DIRECTIONS: Examine the records and identify each line that includes the string "right". Copy those lines.

INPUT RECORDS:
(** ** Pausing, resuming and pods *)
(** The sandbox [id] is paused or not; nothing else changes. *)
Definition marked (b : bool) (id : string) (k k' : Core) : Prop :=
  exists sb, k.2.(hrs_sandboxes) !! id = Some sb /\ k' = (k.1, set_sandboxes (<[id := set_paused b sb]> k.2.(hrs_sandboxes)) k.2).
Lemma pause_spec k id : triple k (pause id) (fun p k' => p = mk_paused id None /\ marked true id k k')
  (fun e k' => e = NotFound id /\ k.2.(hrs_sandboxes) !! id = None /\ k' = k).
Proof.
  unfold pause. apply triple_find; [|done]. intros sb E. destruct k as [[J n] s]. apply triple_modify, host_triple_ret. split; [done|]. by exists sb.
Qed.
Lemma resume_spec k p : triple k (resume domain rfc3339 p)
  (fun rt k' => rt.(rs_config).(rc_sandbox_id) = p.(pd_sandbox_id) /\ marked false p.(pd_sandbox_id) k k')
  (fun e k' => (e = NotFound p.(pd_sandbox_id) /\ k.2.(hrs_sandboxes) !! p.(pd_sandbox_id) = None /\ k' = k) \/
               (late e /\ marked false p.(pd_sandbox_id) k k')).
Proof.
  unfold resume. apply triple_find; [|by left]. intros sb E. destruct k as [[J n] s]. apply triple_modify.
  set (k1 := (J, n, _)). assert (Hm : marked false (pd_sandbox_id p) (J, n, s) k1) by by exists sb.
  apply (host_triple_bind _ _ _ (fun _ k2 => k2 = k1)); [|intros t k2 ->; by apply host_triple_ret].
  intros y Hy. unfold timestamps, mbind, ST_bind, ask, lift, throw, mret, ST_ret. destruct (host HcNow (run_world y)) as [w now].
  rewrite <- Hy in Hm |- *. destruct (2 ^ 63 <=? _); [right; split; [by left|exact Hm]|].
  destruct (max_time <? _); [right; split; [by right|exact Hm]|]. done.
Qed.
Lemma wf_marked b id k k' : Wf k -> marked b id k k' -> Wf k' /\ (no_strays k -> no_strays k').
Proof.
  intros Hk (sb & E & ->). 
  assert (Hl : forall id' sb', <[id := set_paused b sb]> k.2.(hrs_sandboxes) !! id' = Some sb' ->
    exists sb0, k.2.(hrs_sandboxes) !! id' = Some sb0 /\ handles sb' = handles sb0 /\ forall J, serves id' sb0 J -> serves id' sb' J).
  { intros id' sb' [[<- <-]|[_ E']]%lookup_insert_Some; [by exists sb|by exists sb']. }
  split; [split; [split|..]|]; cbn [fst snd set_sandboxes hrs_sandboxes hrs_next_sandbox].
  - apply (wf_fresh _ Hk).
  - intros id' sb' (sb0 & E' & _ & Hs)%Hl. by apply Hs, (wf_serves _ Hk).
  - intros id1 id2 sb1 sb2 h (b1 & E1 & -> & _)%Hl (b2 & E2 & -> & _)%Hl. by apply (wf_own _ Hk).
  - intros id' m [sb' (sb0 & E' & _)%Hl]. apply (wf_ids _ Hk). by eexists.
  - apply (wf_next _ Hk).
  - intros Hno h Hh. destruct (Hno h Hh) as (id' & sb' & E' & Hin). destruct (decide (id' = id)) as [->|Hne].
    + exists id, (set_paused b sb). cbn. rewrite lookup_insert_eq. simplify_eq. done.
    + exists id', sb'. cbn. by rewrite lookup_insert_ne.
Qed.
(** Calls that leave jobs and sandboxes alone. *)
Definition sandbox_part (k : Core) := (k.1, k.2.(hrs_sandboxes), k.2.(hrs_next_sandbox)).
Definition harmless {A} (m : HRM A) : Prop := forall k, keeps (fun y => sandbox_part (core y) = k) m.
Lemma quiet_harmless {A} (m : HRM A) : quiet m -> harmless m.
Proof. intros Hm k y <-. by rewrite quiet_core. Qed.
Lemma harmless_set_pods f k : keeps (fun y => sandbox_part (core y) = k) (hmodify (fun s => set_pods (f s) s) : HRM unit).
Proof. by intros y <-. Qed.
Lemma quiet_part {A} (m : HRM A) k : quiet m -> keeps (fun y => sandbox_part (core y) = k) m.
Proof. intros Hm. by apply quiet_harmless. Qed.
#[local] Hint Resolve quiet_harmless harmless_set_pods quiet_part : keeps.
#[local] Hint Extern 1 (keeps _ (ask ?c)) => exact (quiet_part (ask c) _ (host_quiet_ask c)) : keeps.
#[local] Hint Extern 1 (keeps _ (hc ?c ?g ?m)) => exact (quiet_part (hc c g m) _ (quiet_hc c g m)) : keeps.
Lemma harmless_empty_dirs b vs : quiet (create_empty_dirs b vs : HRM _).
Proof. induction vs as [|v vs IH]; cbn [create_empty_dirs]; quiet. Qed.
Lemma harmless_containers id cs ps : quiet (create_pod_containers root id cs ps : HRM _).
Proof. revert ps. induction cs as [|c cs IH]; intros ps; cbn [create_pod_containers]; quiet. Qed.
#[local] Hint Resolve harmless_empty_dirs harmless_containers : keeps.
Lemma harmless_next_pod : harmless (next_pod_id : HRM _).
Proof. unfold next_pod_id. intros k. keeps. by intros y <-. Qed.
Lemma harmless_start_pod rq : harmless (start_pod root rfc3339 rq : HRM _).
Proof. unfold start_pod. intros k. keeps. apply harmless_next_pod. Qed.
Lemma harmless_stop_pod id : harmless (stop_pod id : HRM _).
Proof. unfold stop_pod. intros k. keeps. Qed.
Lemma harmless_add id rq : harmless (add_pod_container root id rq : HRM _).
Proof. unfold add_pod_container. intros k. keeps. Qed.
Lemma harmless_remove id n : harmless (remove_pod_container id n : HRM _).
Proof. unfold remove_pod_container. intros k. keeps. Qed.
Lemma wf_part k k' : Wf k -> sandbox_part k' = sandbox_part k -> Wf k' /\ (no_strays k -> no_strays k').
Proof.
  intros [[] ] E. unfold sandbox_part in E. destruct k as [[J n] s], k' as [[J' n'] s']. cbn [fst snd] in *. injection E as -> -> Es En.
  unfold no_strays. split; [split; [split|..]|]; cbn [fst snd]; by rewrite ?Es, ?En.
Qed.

TASK RESPONSE:
  rewrite <- Hy in Hm |- *. destruct (2 ^ 63 <=? _); [right; split; [by left|exact Hm]|].
  destruct (max_time <? _); [right; split; [by right|exact Hm]|]. done.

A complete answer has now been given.